Focusing on a formal middle leader role active in translations, it is acknowledged that middle leadership is part of a broader phenomenon of distributed leadership, including formal and informal leaders, as well as followers, and making up a collective practice of capacity building intended for better work and improvement (Liljenberg, 2015).

Grootenboer et al. (2015) found that many teachers spontaneously took informal roles as teacher leaders due to the fact that they had developed new knowledge and self-confidence based on education. Middle leadership is generated both through education and through practising new knowledge and developed skills, as we hoped to demonstrate in our study.

Middle leaders as translators of ideas for organisational change have been sparserly researched. Radaelli and Sitton-Kent (2016) identify translation practices of middle managers from aquistion of ideas to stabilisation of ideas. One of their findings is that middle managers are appropriate for the translation role. They make sense of new ideas and their impact on organisation practices. They use their intermediate position to collect signals of the actors in the organisation where the translation is going to take place in order to be able to know how to proceed, and they build a translation identity by becoming involved with the new ideas. The advantages of an intermediate position when it comes to translation of ideas have also been stressed by Furu and Lund (2014) in a study of middle leaders in a Norwegian school reform.

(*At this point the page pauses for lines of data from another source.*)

(* ===== verification/ServerInv.v ===== *)
(** What the handlers of the server keep: the invariant of its state, and the sessions that
    a packet leaves alone.

    Theorems on ServerState.v and ServerPackets.v.  A handler is shown to end, to keep the
    invariant and to touch one session only.  The invariant includes the terms each session was
    granted for its request ([granted]).  The proofs use the interface of the worker pool
    (DeferredPool.v) and the invariants of the sessions (SessionStoreInv.v). *)

From stdpp Require Import base tactics list gmap strings sorting.
From Stdlib Require Import ZArith Lia.
From S2P Require Import Prelude Enums Mlq SessionAccept FragmentStore Compression Security VpnProto DnsParser DomainMatcher.
From S2P Require Import GoFloat ArqState Arq TxQueue ArqData ArqControl ArqEvents GoHeap Session SessionInv SessionServe SessionServeInv SessionFair SessionReach SessionStore SessionStoreInv.
From S2P Require Import CookieTracker DeferredSession DeferredPool DeferredTracking NetIP SocksProto ServerConfig VpnTyped ServerState ServerPackets.
Import Session.

#[local] Existing Instances StreamServer.set_clock StreamServer.set_Status StreamServer.set_CloseTime.

Create HintDb server.

(** ** Fragments *)

(** The chunks that are kept are bytes. *)
Definition fragments_typed {K} `{Countable K} (st : Store (K:=K)) : Prop :=
  map_Forall (fun _ e => map_Forall (fun _ c => bytes_ok c) (chunks e)) (items st).

Lemma removeIf_typed {K} `{Countable K} f (st : Store (K:=K)) : fragments_typed st -> fragments_typed (RemoveIf f st).
Proof. intros Ht k e [He _]%map_lookup_filter_Some. by apply (Ht k). Qed.

Lemma purge_typed {K} `{Countable K} now retention (st : Store (K:=K)) : fragments_typed st -> fragments_typed (purgeLocked now retention st).
Proof.
  intros Ht. unfold purgeLocked. case_if; [apply map_Forall_empty |]. intros k e [He _]%map_lookup_filter_Some. by apply (Ht k).
Qed.

Lemma assemble_typed n : forall idx (c : gmap Z bytes) r, map_Forall (fun _ c => bytes_ok c) c -> assemble n idx c = Some r -> bytes_ok r.
Proof.
  induction n as [| n IH]; intros idx c r Hc; cbn [assemble]; [intros [= <-]; constructor |].
  destruct (c !! idx) as [x |] eqn:Hx; [| done]. destruct (assemble n (idx + 1) c) as [y |] eqn:Hy; [| done]. intros [= <-].
  apply bytes_ok_app. split; [by apply (Hc idx) | by eapply IH].
Qed.

Lemma delete_typed {K} `{Countable K} (f : gmap K Z -> gmap K Z) key (st : Store (K:=K)) : fragments_typed st -> fragments_typed (st <| items ::= delete key |> <| completed ::= f |>).
Proof. intros Ht. by apply map_Forall_delete. Qed.

Lemma Collect_typed {K} `{Countable K} key payload id total now retention (st : Store (K:=K)) : fragments_typed st -> bytes_ok payload ->
  let '((r, _, _), st') := Collect key payload id total now retention st in bytes_ok r /\ fragments_typed st'.
Proof.
  intros Ht Hp. unfold Collect. assert (bytes_ok []) as Hnil by constructor.
  assert (fragments_typed (maybe_purge now retention st)) as Hm by (unfold maybe_purge; case_if; [by apply purge_typed | done]).
  case_if; [case_if; [by split |]; case_if; [by split | split; [done | by apply delete_typed]] |].
  case_if; [by split |]. cbv zeta. case_if; [by split |].
  match goal with |- context [<[key := ?e]>] => set (current := e) end.
  assert (map_Forall (fun _ c => bytes_ok c) (chunks current)) as Hcur.
  { unfold current. match goal with |- context [store_chunk id payload] => cbn [chunks set set_chunks] end.
    match goal with |- map_Forall _ (store_chunk id payload ?m) => assert (map_Forall (fun _ c => bytes_ok c) m) as Hc end.
    { destruct (items _ !! key) as [e |] eqn:He; [case_if |]; case_match; try (apply map_Forall_empty); try exact (Hm key e He). }
    unfold store_chunk. repeat case_match; try done; by apply map_Forall_insert_2. }
  assert (fragments_typed ((maybe_purge now retention st) <| items ::= <[key := current]> |>)) as Hs by (by apply map_Forall_insert_2).
  case_if; [by split |]. destruct (assemble _ _ _) as [r |] eqn:Ha; [| by split]. split; [by eapply assemble_typed |].
  case_if; by apply (delete_typed _ key).
Qed.

Section invariant.
Context {P : Type} {D : DeferredPool job P} {L : DeferredPoolLaws D}.
Abbreviation Server := (@Server P).
Implicit Types s : Server.

(** ** The invariant *)

(** What never changes. *)
Definition settings s :=
  (cfg s, codec s, domainMatcher s, dnsFragmentTimeout s, uploadCompressionMask s, downloadCompressionMask s,
   invalidCookieWindowNanos s, invalidCookieThreshold s).

Definition pools s : list P := option_list (deferredDNSSession s) ++ option_list (deferredConnectSession s).

(** The jobs that wait. *)
Definition waiting s : list (deferredSessionLane * job) := pools s ≫= pool_queued.

Lemma waiting_eq s : waiting s = from_option pool_queued [] (deferredDNSSession s) ++ from_option pool_queued [] (deferredConnectSession s).
Proof.
  unfold waiting, pools. rewrite bind_app. f_equal; [destruct (deferredDNSSession s) | destruct (deferredConnectSession s)]; cbn; by rewrite ?app_nil_r.
Qed.

(** What a session was granted: the compression types its request names, each if the server
    allows it, and the MTUs its request names, within the limits of the server.  The signature of
    a session is the payload of its request. *)
Record granted s (r : sessionRecord) : Prop := {
  gr_types : exists up down, SplitPair (nth 1 (Signature r) 0) = Ok (up, down) /\
    UploadCompression r = resolveCompressionType up (uploadCompressionMask s) /\ DownloadCompression r = resolveCompressionType down (downloadCompressionMask s);
  gr_upload : UploadMTU r = granted_mtu (of_be16 (nth 2 (Signature r) 0) (nth 3 (Signature r) 0)) (ServerCfg.ClientMaxUploadMTU (cfg s));
  gr_download : DownloadMTU r = granted_mtu (of_be16 (nth 4 (Signature r) 0) (nth 5 (Signature r) 0)) (ServerCfg.ClientMaxDownloadMTU (cfg s));
  gr_blocks : MaxPackedBlocks r = CalculateMaxPackedBlocks (DownloadMTU r) 80 (ServerCfg.EffectiveMaxPacketsPerBatch (cfg s))
}.

Definition all_granted s : Prop := forall id r, byID (sessions s) !! id = Some r -> granted s r.

Lemma granted_core s s' r r' : settings s' = settings s -> core r' = core r -> granted s r -> granted s' r'.
Proof.
  unfold settings, core. intros [= H1 _ _ _ H2 H3 _ _] [= _ _ _ C1 C2 C3 C4 _ C5 _ C6 _ _] [].
  split; rewrite ?C1, ?C2, ?C3, ?C4, ?C5, ?C6, ?H1, ?H2, ?H3; done.
Qed.

Lemma granted_descends s s' : settings s' = settings s -> descends (sessions s) (sessions s') -> all_granted s -> all_granted s'.
Proof. intros Hs Hd Hg id r' Hr'. destruct (Hd id r' Hr') as (r & Hr & Hc). eapply granted_core; [exact Hs | exact Hc | by eapply Hg]. Qed.

(** The table of sessions and the pools satisfy their invariants, the tracked packets are a
    set of packet identities, the kept fragments of targets are bytes, and every session has
    what it was granted. *)
Record server_ok s : Prop := {
  sv_sessions : store_ok (sessions s);
  sv_pools : Forall pool_ok (pools s);
  sv_tracked : exists ids, tracks ids (deferredPackets s);
  sv_fragments : fragments_typed (socks5Fragments s);
  sv_granted : all_granted s
}.

(** [s'] comes from [s] by work for session [id]: the other sessions and their waiting jobs
    are the same, and of the table of sessions only the record of [id] changed, by operations
    of a session. *)
Record touches (id : Z) s s' : Prop := {
  to_settings : settings s' = settings s;
  to_store : exists m, sessions s' = (sessions s) <| byID := m |>;
  to_same : same_sessions (sessions s) (sessions s');
  to_others : forall x, x <> id -> byID (sessions s') !! x = byID (sessions s) !! x;
  to_waiting : filter (fun e => laneSession e.1 <> id) (waiting s') ≡ₚ filter (fun e => laneSession e.1 <> id) (waiting s);
  to_pools : Forall pool_ok (pools s) -> Forall pool_ok (pools s');
  to_tracked : (exists ids, tracks ids (deferredPackets s)) -> exists ids, tracks ids (deferredPackets s');
  to_fragments : fragments_typed (socks5Fragments s) -> fragments_typed (socks5Fragments s')
}.

Lemma same_sessions_refl t : same_sessions t t.
Proof. intros x. destruct (byID t !! x); done. Qed.

Lemma same_sessions_trans t1 t2 t3 : same_sessions t1 t2 -> same_sessions t2 t3 -> same_sessions t1 t3.
Proof.
  intros H1 H2 x. specialize (H1 x). specialize (H2 x). destruct (byID t1 !! x), (byID t2 !! x), (byID t3 !! x); try done.
  destruct H1 as [A1 B1], H2 as [A2 B2]. split; [congruence | auto].
Qed.

Lemma touches_refl id s : touches id s s.
Proof. split; try done; [by exists (byID (sessions s)); destruct s as [? ? ? []] | apply same_sessions_refl]. Qed.

Lemma touches_trans id s1 s2 s3 : touches id s1 s2 -> touches id s2 s3 -> touches id s1 s3.
Proof.
  intros [A1 [m1 A2] A3 A4 A5 A6 A7 A8] [B1 [m2 B2] B3 B4 B5 B6 B7 B8]. split; auto; try congruence.
  - exists m2. by rewrite B2, A2.
  - by eapply same_sessions_trans.
  - intros x Hx. by rewrite B4, A4.
  - by rewrite B5.
Qed.

Lemma touches_ok id s s' : touches id s s' -> server_ok s -> server_ok s'.
Proof.
  intros T [Hs Hp Ht Hf Hg]. destruct T as [Hset [m Em] Hsame _ _ Hpool Htr Hfr]. split; auto.
  - eapply store_same; [exact Hs | exact Hsame |..]; by rewrite Em.
  - eapply granted_descends; [exact Hset | by apply descends_same | exact Hg].
Qed.

(** A handler for session [id]: it ends, and touches no other session. *)
Definition serves {A} (id : Z) s (c : outcome blocked (A * Server)) : Prop := exists a s', c = Ok (a, s') /\ touches id s s'.
Definition runs (id : Z) s (c : outcome blocked Server) : Prop := exists s', c = Ok s' /\ touches id s s'.

Lemma serves_ok {A} id s (a : A) : serves id s (Ok (a, s)).
Proof. exists a, s. split; [done | apply touches_refl]. Qed.

Lemma runs_ok id s : runs id s (Ok s).
Proof. exists s. split; [done | apply touches_refl]. Qed.

Lemma serves_after {A} id s s1 (c : outcome blocked (A * Server)) : touches id s s1 -> serves id s1 c -> serves id s c.
Proof. intros T (a & s2 & -> & T2). exists a, s2. split; [done | by eapply touches_trans]. Qed.

Lemma runs_after id s s1 c : touches id s s1 -> runs id s1 c -> runs id s c.
Proof. intros T (s2 & -> & T2). exists s2. split; [done | by eapply touches_trans]. Qed.

(** Composition: the second part runs in a state that satisfies the invariant again. *)
Lemma runs_bind id s c k : server_ok s -> runs id s c -> (forall s', server_ok s' -> touches id s s' -> runs id s' (k s')) -> runs id s (obind c k).
Proof.
  intros Hok (s1 & -> & T1) Hk. destruct (Hk s1 (touches_ok _ _ _ T1 Hok) T1) as (s2 & E2 & T2). exists s2. split; [exact E2 | by eapply touches_trans].
Qed.

Lemma serves_bind {A} id s c (k : Server -> outcome blocked (A * Server)) :
  server_ok s -> runs id s c -> (forall s', server_ok s' -> touches id s s' -> serves id s' (k s')) -> serves id s (obind c k).
Proof.
  intros Hok (s1 & -> & T1) Hk. destruct (Hk s1 (touches_ok _ _ _ T1 Hok) T1) as (a & s2 & E2 & T2). exists a, s2. split; [exact E2 | by eapply touches_trans].
Qed.

Lemma serves_bind2 {A B} id s (c : outcome blocked (A * Server)) (k : A * Server -> outcome blocked (B * Server)) :
  server_ok s -> serves id s c -> (forall a s', server_ok s' -> touches id s s' -> serves id s' (k (a, s'))) -> serves id s (obind c k).
Proof.
  intros Hok (a1 & s1 & -> & T1) Hk. destruct (Hk a1 s1 (touches_ok _ _ _ T1 Hok) T1) as (a & s2 & E2 & T2). exists a, s2. split; [exact E2 | by eapply touches_trans].
Qed.

Lemma runs_bind2 {A} id s (c : outcome blocked (A * Server)) (k : A * Server -> outcome blocked Server) :
  server_ok s -> serves id s c -> (forall a s', server_ok s' -> touches id s s' -> runs id s' (k (a, s'))) -> runs id s (obind c k).
Proof.
  intros Hok (a1 & s1 & -> & T1) Hk. destruct (Hk a1 s1 (touches_ok _ _ _ T1 Hok) T1) as (s2 & E2 & T2). exists s2. split; [exact E2 | by eapply touches_trans].
Qed.

(** ** Taking work back *)

(** A change of the pools, the trackers and the fragments for session [id]. *)
Lemma touches_work id s s' :
  settings s' = settings s -> sessions s' = sessions s ->
  filter (fun e => laneSession e.1 <> id) (waiting s') ≡ₚ filter (fun e => laneSession e.1 <> id) (waiting s) ->
  (Forall pool_ok (pools s) -> Forall pool_ok (pools s')) ->
  ((exists ids, tracks ids (deferredPackets s)) -> exists ids, tracks ids (deferredPackets s')) ->
  (fragments_typed (socks5Fragments s) -> fragments_typed (socks5Fragments s')) -> touches id s s'.
Proof.
  intros H1 H2 H3 H4 H5 H6. split; auto; rewrite ?H2; try done; [by exists (byID (sessions s)); destruct (sessions s) | apply same_sessions_refl].
Qed.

Organisational change and school improvement

In our study, local schools are considered as organisations with operational and developmental elements. Upholding a difference between operational and developmental element of organisations provides a competitive advantage for all sorts of businesses (Pålshaugen, 2000). It is vital that both elements of the organisation need to involve all teachers, so that tasks developed in the innovative developmental element of the organisation are implemented into the operating element. Otherwise, older, already institutionalised routines, survive (Ellström, 1992). Louis and Miles (1990) emphasise that the two elements need to be planned differently; operational elements can be planned rationally, but developmental elements require developmental planning. Ellström (1992) points out that operational tasks need to be regulatory and efficient, whereas developmental tasks need to be process-focused and based on creativity and teamwork. Björn et al. (2002) analysed failures in doing this, and Lander (2009) found a successful case.

In Sweden, schools have developed more evidently as local organisations since 1980 (Lander et al., 2013). The school reforms in the 1980s were influenced by organisational development and ideas about participation, group work, and action research in order to facilitate change. The change agent was a key role player as the leader of groups or teams. The core leader task was to enable participative processes with the aim to plan for improvement actions.

Institutional regulations have clearly promoted such a development in Sweden, but norms of participation and the need of teacher individuals to collaborate and to take action are also important for change to happen in the organisation. However, for our study it is important to bear in mind that local organisations are not shaped soley by institutional regulations from the state, but to a high degree are also shaped by the local rules and norms of social behaviour in groups when teachers perform daily school work (Louis & Miles, 1990).

To generate knowledge about organisational change, or more specifically about middle leaders’ impact on their school organisations, we use translation theories. Such theories can help to understand how ideas are objectified in a school improvement course for middle leaders, and translated into local activities in their schools.

Translation theories as a theoretical frame

Translation theory has been used during the last three decades to understand organisational change. Wæraas and Agger Nielsen (2016) have identified three theoretical perspectives on translation: actor-network theory; knowledge-based theory; and Scandinavian institutionalism. The perspectives focus on different aspects of the translation process and use different terminology. Scandinavian institutionalism focuses on the process of an idea being prepared for being brought into practice, which fits with our research interest.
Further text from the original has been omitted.